Apakah Anda Korban dari Hubungan disfungsional? Berikut 9 Tanda Peringatan untuk Anda

Hubungan disfungsional adalah sebuah hubungan yang menciptakan kekacauan emosional lebih dari pada kepuasan. Dan hubungan ini menciptakan suasana keluarga yang mana terjadi banyak konflik, perilaku buruk, dan bahkan pelecehan di antara anggota-anggotanya. Bahkan anak-anak yang tumbuh di keluarga seperti ini cenderung berpikir bahwa hal ini normal. 

Apakah Anda Korban dari Hubungan disfungsional? Berikut 9 Tanda Peringatan untuk Anda

Hubungan disfungsional atau pra disfungsional selalu memiliki tanda-tanda peringatan dan ini harus diidentifikasi serta dihadapkan secara tepat waktu untuk mencegah kejadian yang tidak di inginkan dalam sebuah hubungan. Berikut adalah 9 tanda-tanda peringatan terhadap hubungan disfungsional:

1. Adiktif / sikap obsesif: Ketika salah satu pasangan mengembangkan sikap adiktif atau obsesif dan sepanjang waktu tampaknya terlalu terfokus pada diri mereka sendiri atau yang lain, sekarang saatnya untuk mengevaluasi kembali hubungan Anda karena ini adalah awal dari disfungsional. Kendalikan diri anda agar tidak terjerumus dalam kekacauan.

2. Ketidakseimbangan kekuasaan: Anda selalu merasa bahwa Anda bekerja lebih keras dari pada pasangan Anda. Ketika pasangan Anda tampaknya tidak berusaha pada saat itu, hubungan Anda mungkin akan menjadi disfungsional. Hubungan yang seharusnya menjadi adil  50/50. Jika telah berkembang menjadi 90/10, konfilk dengan Anda pasti akan terjadi karena tidak adanya keseimbangan.

3. Ketegangan muncul secara teratur: Hal-hal kecil yang menyebabkan ketegangan selalu hadir. Ini mungkin berkaitan dengan uang, teman, cinta, pekerjaan atau apa pun.

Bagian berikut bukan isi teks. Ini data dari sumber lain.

(* ===== verification/Sysfile.v ===== *)
(** * kernel/sysfile.c: the file system calls

    The local arrays [name], [path] (or [old]), [new] and [de] of the
    handlers, and the string constants "." and "..", are at addresses of
    kernel memory that are parameters, as are the device switch and the
    contents of an uninitialised [struct stat]. *)

From S2P Require Import Prelude Riscv Spinlock Sleeplock Mem CString Kalloc Vm Block Uart Console Printf BufCache TxnDisk Fs File Proc Syscall FileSys Exec.

Definition bit (x f : Z) : bool := negb (Z.land x f =? 0).

Section inodes.
Context {T : Type} `{TD : TxnDisk T}.
Variables pagetable mypid cwd : Z.   (* of myproc() *)
Variables de name : Z.
Variables dot dotdot : Z.            (* the constants "." and ".." *)
Abbreviation F := (K (fsys T)).

Definition dtype (ip : Z) : F Z := i <- get_inode ip ;; kret (d_type (i_d i)).
Definition upd_nlink (ip : Z) (f : Z -> Z) : F unit := upd_d ip (fun d => set_nlink (i16 (f (d_nlink d))) d).

(** [for(off=2*sizeof(de); off<dp->size; off+=sizeof(de))] *)
Fixpoint isdirempty_loop (fuel : nat) (dp off : Z) : F bool :=
  match fuel with
  | O => kfuel
  | S fuel =>
      i <- get_inode dp ;;
      if u32 off <? d_size (i_d i) then
        r <- readi pagetable dp false de (u32 off) DIRENT_SIZE ;;
        if negb (r =? DIRENT_SIZE) then kpanic "isdirempty: readi" else
        m <- fmem ;;
        if negb (ld16 m de =? 0) then kret false
        else isdirempty_loop fuel dp (i32 (off + DIRENT_SIZE))
      else kret true
  end.

Definition isdirempty (dp : Z) : F bool :=
  i <- get_inode dp ;;
  isdirempty_loop (Z.to_nat (d_size (i_d i) / DIRENT_SIZE + 2)) dp (2 * DIRENT_SIZE).

(** The [fail] label of [create]. *)
Definition create_fail (ip dp : Z) : F Z :=
  upd_nlink ip (fun _ => 0) >>
  iupdate ip >>
  iunlockput mypid ip >>
  iunlockput mypid dp >>
  kret null.

Definition create (path type major minor : Z) : F Z :=
  dp <- nameiparent pagetable mypid cwd de path name ;;
  if dp =? null then kret null else
  ilock mypid dp >>
  ' (ip, _) <- dirlookup pagetable de dp name ;;
  if negb (ip =? null) then
    iunlockput mypid dp >>
    ilock mypid ip >>
    t <- dtype ip ;;
    if ((type =? T_FILE) && ((t =? T_FILE) || (t =? T_DEVICE)))%bool then kret ip
    else iunlockput mypid ip >> kret null
  else
  d <- get_inode dp ;;
  ip <- ialloc (i_dev d) type ;;
  if ip =? null then iunlockput mypid dp >> kret null else
  ilock mypid ip >>
  upd_d ip (fun d => Dinode (d_type d) major minor 1 (d_size d) (d_addrs d)) >>
  iupdate ip >>
  i <- get_inode ip ;;
  ok <- (if type =? T_DIR then
           r <- dirlink pagetable mypid de ip dot (i_inum i) ;;
           if r <? 0 then kret false else
           r <- dirlink pagetable mypid de ip dotdot (i_inum d) ;;
           kret (negb (r <? 0))
         else kret true) ;;
  if negb ok then create_fail ip dp else
  r <- dirlink pagetable mypid de dp name (i_inum i) ;;
  if r <? 0 then create_fail ip dp else
  kwhen (type =? T_DIR) (upd_nlink dp (fun n => n + 1) >> iupdate dp) >>
  iunlockput mypid dp >>
  kret ip.
End inodes.

Section sysfile.
Context {T : Type} `{TD : TxnDisk T} `{L : Layout}.
Variables de name lit elf ph path new dot dotdot : Z.
Variable stpad : bytes.
Variable devsw_read : Z -> option (Z -> Z -> K (fls T) Z).
Variable devsw_write : Z -> option (Z -> Z -> K (fls T) Z).
#[local] Instance FO : FileOps (fls T) := file_ops de name lit.
Abbreviation P := (K (prs (fls T))).

Definition fl {A} (m : K (fls T) A) : P A := zoom m.

(** [p->ofile[fd] = f], for [p = myproc()] *)
Definition set_fd (fd f : Z) : P unit :=
  p <- myproc ;; upd_proc p (fun q => set_ofile (updZ (p_ofile q) fd f) q).

(** The descriptor and the file, or [None] for the result [-1]. *)
Definition argfd (n : Z) : P (option (Z * Z)) :=
  fd <- argint n ;;
  q <- mine ;;
  if ((fd <? 0) || (NOFILE <=? fd))%bool then kret None else
  let f := nthZ null (p_ofile q) fd in
  if f =? null then kret None else kret (Some (fd, f)).

(** [for(fd = 0; fd < NOFILE; fd++)] *)
Fixpoint fdalloc_scan (n : nat) (l : list Z) (fd : Z) : Z :=
  match n with
  | O => -1
  | S n => if nthZ null l fd =? null then fd else fdalloc_scan n l (fd + 1)
  end.

Definition fdalloc (f : Z) : P Z :=
  q <- mine ;;
  let fd := fdalloc_scan (Z.to_nat NOFILE) (p_ofile q) 0 in
  if fd <? 0 then kret (-1) else set_fd fd f >> kret fd.

Definition sys_dup : P Z :=
  a <- argfd 0 ;;
  match a with
  | None => kret (-1)
  | Some (_, f) =>
      fd <- fdalloc f ;;
      if fd <? 0 then kret (-1) else
      fl (filedup f) >>
      kret fd
  end.

Definition sys_read : P Z :=
  p <- argaddr 1 ;;
  n <- argint 2 ;;
  a <- argfd 0 ;;
  match a with
  | None => kret (-1)
  | Some (_, f) =>
      q <- mine ;;
      fl (fileread (p_pagetable q) (p_pid q) (negb (p_killed q =? 0)) devsw_read f p n)
  end.

Definition sys_write : P Z :=
  p <- argaddr 1 ;;
  n <- argint 2 ;;
  a <- argfd 0 ;;
  match a with
  | None => kret (-1)
  | Some (_, f) =>
      q <- mine ;;
      fl (filewrite (p_pagetable q) (p_pid q) (negb (p_killed q =? 0)) devsw_write f p n)
  end.

Definition sys_close : P Z :=
  a <- argfd 0 ;;
  match a with
  | None => kret (-1)
  | Some (fd, f) =>
      set_fd fd null >>
      q <- mine ;;
      fl (fileclose (p_pid q) f) >>
      kret 0
  end.

Definition sys_fstat : P Z :=
  st <- argaddr 1 ;;
  a <- argfd 0 ;;
  match a with
  | None => kret (-1)
  | Some (_, f) =>
      q <- mine ;;
      fl (filestat (p_pagetable q) (p_pid q) stpad f st)
  end.

(** The [bad] label of [sys_link]. *)
Definition link_bad (pid ip : Z) : P Z :=
  onfs (ilock pid ip) >>
  onfs (upd_nlink ip (fun n => n - 1)) >>
  onfs (iupdate ip) >>
  onfs (iunlockput pid ip) >>
  op_end >>
  kret (-1).

Definition sys_link : P Z :=
  n <- argstr 0 path MAXPATH ;;
  if n <? 0 then kret (-1) else
  n <- argstr 1 new MAXPATH ;;
  if n <? 0 then kret (-1) else
  q <- mine ;;
  let pid := p_pid q in
  op_begin >>
  ip <- onfs (namei (p_pagetable q) pid (p_cwd q) de path name) ;;
  if ip =? null then op_end >> kret (-1) else
  onfs (ilock pid ip) >>
  t <- onfs (dtype ip) ;;
  if t =? T_DIR then onfs (iunlockput pid ip) >> op_end >> kret (-1) else
  onfs (upd_nlink ip (fun n => n + 1)) >>
  onfs (iupdate ip) >>
  onfs (iunlock pid ip) >>
  dp <- onfs (nameiparent (p_pagetable q) pid (p_cwd q) de new name) ;;
  if dp =? null then link_bad pid ip else
  onfs (ilock pid dp) >>
  d <- onfs (get_inode dp) ;;
  i <- onfs (get_inode ip) ;;
  r <- (if negb (i_dev d =? i_dev i) then kret (-1)
        else onfs (dirlink (p_pagetable q) pid de dp name (i_inum i))) ;;
  if r <? 0 then onfs (iunlockput pid dp) >> link_bad pid ip else
  onfs (iunlockput pid dp) >>
  onfs (iput pid ip) >>
  op_end >>
  kret 0.

(** The [bad] label of [sys_unlink]. *)
Definition unlink_bad (pid dp : Z) : P Z :=
  onfs (iunlockput pid dp) >> op_end >> kret (-1).

Definition sys_unlink : P Z :=
  n <- argstr 0 path MAXPATH ;;
  if n <? 0 then kret (-1) else
  q <- mine ;;
  let pid := p_pid q in
  op_begin >>
  dp <- onfs (nameiparent (p_pagetable q) pid (p_cwd q) de path name) ;;
  if dp =? null then op_end >> kret (-1) else
  onfs (ilock pid dp) >>
  m <- onfs fmem ;;
  if ((namecmp (at_mem m name) (at_mem m dot) =? 0) || (namecmp (at_mem m name) (at_mem m dotdot) =? 0))%bool
  then unlink_bad pid dp else
  ' (ip, off) <- onfs (dirlookup (p_pagetable q) de dp name) ;;
  if ip =? null then unlink_bad pid dp else
  onfs (ilock pid ip) >>
  i <- onfs (get_inode ip) ;;
  if d_nlink (i_d i) <? 1 then kpanic "unlink: nlink < 1" else
  let isdir := d_type (i_d i) =? T_DIR in
  e <- (if isdir then onfs (isdirempty (p_pagetable q) de ip) else kret true) ;;
  if negb e then onfs (iunlockput pid ip) >> unlink_bad pid dp else
  onfs (set_fmem (fun m => memset m de 0 DIRENT_SIZE)) >>
  r <- onfs (writei (p_pagetable q) dp false de off DIRENT_SIZE) ;;
  if negb (r =? DIRENT_SIZE) then kpanic "unlink: writei" else
  kwhen isdir (onfs (upd_nlink dp (fun n => n - 1)) >> onfs (iupdate dp)) >>
  onfs (iunlockput pid dp) >>
  onfs (upd_nlink ip (fun n => n - 1)) >>
  onfs (iupdate ip) >>
  onfs (iunlockput pid ip) >>
  op_end >>
  kret 0.

(** The call of [create] in process [q]. *)
Definition do_create (q : proc) (type major minor : Z) : P Z :=
  onfs (create (p_pagetable q) (p_pid q) (p_cwd q) de name dot dotdot path type major minor).

(** The inode to open, locked, or [null] after the early returns. *)
Definition open_inode (q : proc) (omode : Z) : P Z :=
  if bit omode O_CREATE then
    ip <- do_create q T_FILE 0 0 ;;
    if ip =? null then op_end >> kret null else kret ip
  else
    ip <- onfs (namei (p_pagetable q) (p_pid q) (p_cwd q) de path name) ;;
    if ip =? null then op_end >> kret null else
    onfs (ilock (p_pid q) ip) >>
    t <- onfs (dtype ip) ;;
    if ((t =? T_DIR) && negb (omode =? O_RDONLY))%bool then
      onfs (iunlockput (p_pid q) ip) >> op_end >> kret null
    else kret ip.

(** The fields [sys_open] fills in. *)
Definition opened (i : inode) (ip omode : Z) (f : file) : file :=
  let f :=
    if d_type (i_d i) =? T_DEVICE
    then File FD_DEVICE (f_ref f) (f_readable f) (f_writable f) (f_pipe f) (f_ip f) (f_off f) (d_major (i_d i))
    else File FD_INODE (f_ref f) (f_readable f) (f_writable f) (f_pipe f) (f_ip f) 0 (f_major f) in
  File (f_type f) (f_ref f) (negb (bit omode O_WRONLY)) (bit omode O_WRONLY || bit omode O_RDWR)
    (f_pipe f) ip (f_off f) (f_major f).

Definition open_fail (pid f ip : Z) : P Z :=
  kwhen (negb (f =? null)) (fl (fileclose pid f)) >>
  onfs (iunlockput pid ip) >>
  op_end >>
  kret (-1).

Definition sys_open : P Z :=
  omode <- argint 1 ;;
  n <- argstr 0 path MAXPATH ;;
  if n <? 0 then kret (-1) else
  q <- mine ;;
  let pid := p_pid q in
  op_begin >>
  ip <- open_inode q omode ;;
  if ip =? null then kret (-1) else
  i <- onfs (get_inode ip) ;;
  if ((d_type (i_d i) =? T_DEVICE) && ((d_major (i_d i) <? 0) || (NDEV <=? d_major (i_d i))))%bool then
    onfs (iunlockput pid ip) >> op_end >> kret (-1)
  else
  f <- fl filealloc ;;
  if f =? null then open_fail pid f ip else
  fd <- fdalloc f ;;
  if fd <? 0 then open_fail pid f ip else
  fl (upd_file f (opened i ip omode)) >>
  kwhen (bit omode O_TRUNC && (d_type (i_d i) =? T_FILE)) (onfs (itrunc ip)) >>
  onfs (iunlock pid ip) >>
  op_end >>
  kret fd.

Definition sys_mkdir : P Z :=
  op_begin >>
  n <- argstr 0 path MAXPATH ;;
  if n <? 0 then op_end >> kret (-1) else
  q <- mine ;;
  ip <- do_create q T_DIR 0 0 ;;
  if ip =? null then op_end >> kret (-1) else
  onfs (iunlockput (p_pid q) ip) >>
  op_end >>
  kret 0.

(** [major] and [minor] are passed as [short]. *)
Definition sys_mknod : P Z :=
  op_begin >>
  major <- argint 1 ;;
  minor <- argint 2 ;;
  n <- argstr 0 path MAXPATH ;;
  if n <? 0 then op_end >> kret (-1) else
  q <- mine ;;
  ip <- do_create q T_DEVICE (i16 major) (i16 minor) ;;
  if ip =? null then op_end >> kret (-1) else
  onfs (iunlockput (p_pid q) ip) >>
  op_end >>
  kret 0.

Definition sys_chdir : P Z :=
  p <- myproc ;;
  op_begin >>
  n <- argstr 0 path MAXPATH ;;
  if n <? 0 then op_end >> kret (-1) else
  q <- get_proc p ;;
  ip <- onfs (namei (p_pagetable q) (p_pid q) (p_cwd q) de path name) ;;
  if ip =? null then op_end >> kret (-1) else
  onfs (ilock (p_pid q) ip) >>
  t <- onfs (dtype ip) ;;
  if negb (t =? T_DIR) then
    onfs (iunlockput (p_pid q) ip) >> op_end >> kret (-1)
  else
  onfs (iunlock (p_pid q) ip) >>
  onfs (iput (p_pid q) (p_cwd q)) >>
  op_end >>
  upd_proc p (set_cwd ip) >>
  kret 0.

(** [for(i = 0; i < NELEM(argv) && argv[i] != 0; i++) kfree(argv[i]);] *)
Fixpoint free_argv (argv : list Z) : P unit :=
  match argv with
  | [] => kret tt
  | a :: argv => if a =? 0 then kret tt else zoom (kfree a) >> free_argv argv
  end.

(** [for(i=0;; i++)]: the pages of [argv] so far, and whether the null
    pointer that ends the array was reached. *)
Fixpoint fetch_argv (n : nat) (uargv i : Z) (argv : list Z) : P (list Z * bool) :=
  match n with
  | O => kret (argv, false)
  | S n =>
      uarg <- fetchaddr (u64 (uargv + 8 * i)) ;;
      match uarg with
      | None => kret (argv, false)
      | Some uarg =>
          if uarg =? 0 then kret (argv, true) else
          a <- zoom kalloc ;;
          if a =? 0 then kret (argv, false) else
          r <- fetchstr uarg a PGSIZE ;;
          if r <? 0 then kret (argv ++ [a], false)
          else fetch_argv n uargv (i + 1) (argv ++ [a])
      end
  end.

Definition sys_exec : P Z :=
  uargv <- argaddr 1 ;;
  n <- argstr 0 path MAXPATH ;;
  if n <? 0 then kret (-1) else
  ' (argv, ok) <- fetch_argv (Z.to_nat MAXARG) uargv 0 [] ;;
  if (ok : bool) then
    ret <- exec de name lit elf ph path argv ;;
    free_argv argv >>
    kret ret
  else
    free_argv argv >>
    kret (-1).

(** The end of the error paths of [sys_pipe]. *)
Definition sys_pipe_fail (pid rf wf : Z) : P Z :=
  fl (fileclose pid rf) >> fl (fileclose pid wf) >> kret (-1).

Definition sys_pipe : P Z :=
  q <- mine ;;
  let pid := p_pid q in
  fdarray <- argaddr 0 ;;
  ' (r, rf, wf) <- fl (pipealloc pid) ;;
  if r <? 0 then kret (-1) else
  fd0 <- fdalloc rf ;;
  if fd0 <? 0 then sys_pipe_fail pid rf wf else
  fd1 <- fdalloc wf ;;
  if fd1 <? 0 then set_fd fd0 null >> sys_pipe_fail pid rf wf else
  r <- zoom (copyout (p_pagetable q) fdarray (int_bytes fd0)) ;;
  r <- (if r <? 0 then kret r else zoom (copyout (p_pagetable q) (u64 (fdarray + 4)) (int_bytes fd1))) ;;
  if r <? 0 then
    set_fd fd0 null >>
    set_fd fd1 null >>
    sys_pipe_fail pid rf wf
  else kret 0.
End sysfile.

4. Merasa terpojok: Dalam hubungan tersebut, salah satu pasangan bisa mendapatkan perasaan terpojok atau terjebak ke dalam situasi yang ia tidak suka. Jika perasaan ini terjebak dan sialnya terus-terusan berulang, dan bukan merupakan satu-off insiden, maka hal itu menunjukkan ada sesuatu yang salah dalam hubungan.

5. Inferioritas / superioritas kompleks:
Jika salah satu dari pasangan merasa dalam suatu hubungan dengan rasa rendah diri / superioritas, maka ada sesuatu yang salah. Hubungan didasarkan pada kesetaraan dan percaya tidak ada pasangan harus menganggap dirinya superior atau inferior dibandingkan dengan yang lain.


6. Perasaan frustrasi: Setiap hubungan memiliki frustrasi sedikit, tetapi ketika mereka bertahan dan terus berkembang segera sebagai salah satu yang ditangani, hal teresbut tentunya adalah sesuatu yang tentu salah.

7. Konstan ketidakbahagiaan: Apakah Anda bahagia? Jika tidak, apa yang terjadi? Ini adalah pertanyaan mendasar yang perlu dijawab. Jika Anda terus-menerus merasa tidak bahagia  karena ada keraguan mengganggu atau perasaan bahwa ada sesuatu yang tidak beres, sekarang saatnya untuk mengevaluasi situasi. Hal ini dapat terjadi ketika Anda hanya tidak bisa mengutarakan keinginan Anda, perasaan Anda dan kebutuhan Anda dengan pasangan Anda.

8. Menjadi yakin dan aman: apakah anda ragu-ragu untuk melakukan sesuatu hal atau berpikir tentang sesuatu hal yang akan menyebabkan hubungan anda berakhir ? Menjadi yakin membawa serta rasa tidak aman dan yang adalah tanda lain yang harus diperhatikan.


9. Blok emosional:
Takut, kecemburuan, obsesi, non-keterlibatan, manipulasi, ketidakpercayaan, kecurigaan, tidak hormat dan sikap peduli adalah tersangka utama dalam keretakan hubungan anda. Jika ada kontinuitas dalam salah satu ciri-ciri perilaku ini, maka hubungan Anda sedang dalam perjalanan untuk menjadi sejarah masa lalu.

Ini adalah beberapa tanda-tanda peringatan dari hubungan disfungsional. Jika Anda kebetulan melihat salah satu dari tanda di atas, segera mengambil tindakan pencegahan akan dapat mengatasi situasi yang pastinya tidak anda inginkan.